═══ RECORDED DATA ═══
(** The alias of a field, and the aliases of the fields of a model. *)
Definition alias (f : string * (ty * default)) : string := camelize (fst f).

Definition aliases (fs : list (string * (ty * default))) : list string :=
  map alias fs.

(** The aliases of the required fields, in declaration order. *)
Fixpoint required (fs : list (string * (ty * default))) : list string :=
  match fs with
  | [] => []
  | (name, (_, Required)) :: rest => camelize name :: required rest
  | (_, (_, Default _)) :: rest => required rest
  end.

(** The object with every field at its default, for the fields that have
    one. *)
Fixpoint default_attrs (fs : list (string * (ty * default)))
  : list (string * value) :=
  match fs with
  | [] => []
  | (_, (_, Required)) :: rest => default_attrs rest
  | (name, (_, Default dv)) :: rest => (name, dv) :: default_attrs rest
  end.

(** Field names that can stand for their aliases: within a model no two
    fields share a name, and the alias of a field is its own name or the
    name of no field. *)
Fixpoint names_apart (t : ty) : bool :=
  match t with
  | int_ | float_ | str_ | Enum _ => true
  | List_ elem => names_apart elem
  | Optional t' => names_apart t'
  | CamelModel fields =>
      distinct (map fst fields)
      && forallb (fun f =>
                    String.eqb (camelize (fst f)) (fst f)
                    || negb (existsb (String.eqb (camelize (fst f)))
                                     (map fst fields))) fields
      && (fix each (fs : list (string * (ty * default))) : bool :=
            match fs with
            | [] => true
            | (_, (ft, _)) :: fs' => names_apart ft && each fs'
            end) fields
  end.
(** * The agent receiver: pairing, registration and data upload

    A shallow embedding of [agent_receiver/checkmk_rest_api.py] and
    [agent_receiver/server.py].  The handlers are written in an error monad
    over an explicit file-system state; the REST API of the site and the
    operating-system calls are the monad's primitives. *)

From Stdlib Require Import ZArith Lia Strings.Byte Strings.Ascii.
From stdpp Require Import base option list strings gmap.

Local Open Scope string_scope.
Local Open Scope Z_scope.

(** ** Exceptions and results *)

(** The Python exceptions the two modules can meet.  [HTTPException] is
    FastAPI's, with its [status_code] and [detail]; the others are built-in
    exceptions or, for [ShutilError], [shutil.Error]. *)
Inductive exn : Type :=
  | FileNotFoundError
  | FileExistsError
  | NotADirectoryError
  | IsADirectoryError
  | OSError (errno : string)
  | KeyError (key : string)
  | IndexError
  | ValueError
  | ConnectionError
  | ShutilError
  | HTTPException (status_code : Z) (detail : string).

Inductive result (A : Type) : Type :=
  | Ok (a : A)
  | Raise (e : exn).
Arguments Ok {A} a.
Arguments Raise {A} e.

Definition bind {A B : Type} (m : result A) (k : A -> result B) : result B :=
  match m with
  | Ok a => k a
  | Raise e => Raise e
  end.

Notation "'let*' x ':=' m 'in' k" := (bind m (fun x => k))
  (at level 10, x pattern, m at level 100, k at level 200).

(** ** The REST API of the site ([checkmk_rest_api.py]) *)

Module RestApi.

Inductive http_method : Type := GET | POST.

  (** JSON values, as far as the two modules build or return them: objects
      with string values. *)
Definition json : Type := list (string * string).

Record Request : Type := mkRequest {
    req_method : http_method;
    req_url : string;
    req_headers : list (string * string);
    req_json : option json;
  }.

  (** A [requests.Response]: the status code, the body as text, and what
      [Response.json()] makes of the body ([None]: the body is not JSON and
      the call raises [ValueError]). *)
Record Response : Type := mkResponse {
    status_code : Z;
    text : string;
    body_json : option json;
  }.

  (** [Response.ok]: [raise_for_status] raises for a status from 400 to 599,
      and [ok] is true when it does not raise. *)
Definition ok (r : Response) : bool :=
    negb ((400 <=? status_code r) && (status_code r <? 600)).

Definition json_of (r : Response) : result json :=
    match body_json r with
    | Some j => Ok j
    | None => Raise ValueError
    end.

Definition HTTPStatus_OK : Z := 200.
═══
§ **THE PROBLEM**
Each of the entries above should be written out again exactly.

§ **RESPONSE AREA**
(** The alias of a field, and the aliases of the fields of a model. *)
Definition alias (f : string * (ty * default)) : string := camelize (fst f).

Definition aliases (fs : list (string * (ty * default))) : list string :=
  map alias fs.

(** The aliases of the required fields, in declaration order. *)
Fixpoint required (fs : list (string * (ty * default))) : list string :=
  match fs with
  | [] => []
  | (name, (_, Required)) :: rest => camelize name :: required rest
  | (_, (_, Default _)) :: rest => required rest
  end.

(** The object with every field at its default, for the fields that have
    one. *)
Fixpoint default_attrs (fs : list (string * (ty * default)))
  : list (string * value) :=
  match fs with
  | [] => []
  | (_, (_, Required)) :: rest => default_attrs rest
  | (name, (_, Default dv)) :: rest => (name, dv) :: default_attrs rest
  end.

(** Field names that can stand for their aliases: within a model no two
    fields share a name, and the alias of a field is its own name or the
    name of no field. *)
Fixpoint names_apart (t : ty) : bool :=
  match t with
  | int_ | float_ | str_ | Enum _ => true
  | List_ elem => names_apart elem
  | Optional t' => names_apart t'
  | CamelModel fields =>
      distinct (map fst fields)
      && forallb (fun f =>
                    String.eqb (camelize (fst f)) (fst f)
                    || negb (existsb (String.eqb (camelize (fst f)))
                                     (map fst fields))) fields
      && (fix each (fs : list (string * (ty * default))) : bool :=
            match fs with
            | [] => true
            | (_, (ft, _)) :: fs' => names_apart ft && each fs'
            end) fields
  end.
(** * The agent receiver: pairing, registration and data upload

    A shallow embedding of [agent_receiver/checkmk_rest_api.py] and
    [agent_receiver/server.py].  The handlers are written in an error monad
    over an explicit file-system state; the REST API of the site and the
    operating-system calls are the monad's primitives. *)

From Stdlib Require Import ZArith Lia Strings.Byte Strings.Ascii.
From stdpp Require Import base option list strings gmap.

Local Open Scope string_scope.
Local Open Scope Z_scope.

(** ** Exceptions and results *)

(** The Python exceptions the two modules can meet.  [HTTPException] is
    FastAPI's, with its [status_code] and [detail]; the others are built-in
    exceptions or, for [ShutilError], [shutil.Error]. *)
Inductive exn : Type :=
  | FileNotFoundError
  | FileExistsError
  | NotADirectoryError
  | IsADirectoryError
  | OSError (errno : string)
  | KeyError (key : string)
  | IndexError
  | ValueError
  | ConnectionError
  | ShutilError
  | HTTPException (status_code : Z) (detail : string).

Inductive result (A : Type) : Type :=
  | Ok (a : A)
  | Raise (e : exn).
Arguments Ok {A} a.
Arguments Raise {A} e.

Definition bind {A B : Type} (m : result A) (k : A -> result B) : result B :=
  match m with
  | Ok a => k a
  | Raise e => Raise e
  end.

Notation "'let*' x ':=' m 'in' k" := (bind m (fun x => k))
  (at level 10, x pattern, m at level 100, k at level 200).

(** ** The REST API of the site ([checkmk_rest_api.py]) *)

Module RestApi.

Inductive http_method : Type := GET | POST.

  (** JSON values, as far as the two modules build or return them: objects
      with string values. *)
Definition json : Type := list (string * string).

Record Request : Type := mkRequest {
    req_method : http_method;
    req_url : string;
    req_headers : list (string * string);
    req_json : option json;
  }.

  (** A [requests.Response]: the status code, the body as text, and what
      [Response.json()] makes of the body ([None]: the body is not JSON and
      the call raises [ValueError]). *)
Record Response : Type := mkResponse {
    status_code : Z;
    text : string;
    body_json : option json;
  }.

  (** [Response.ok]: [raise_for_status] raises for a status from 400 to 599,
      and [ok] is true when it does not raise. *)
Definition ok (r : Response) : bool :=
    negb ((400 <=? status_code r) && (status_code r <? 600)).

Definition json_of (r : Response) : result json :=
    match body_json r with
    | Some j => Ok j
    | None => Raise ValueError
    end.

Definition HTTPStatus_OK : Z := 200.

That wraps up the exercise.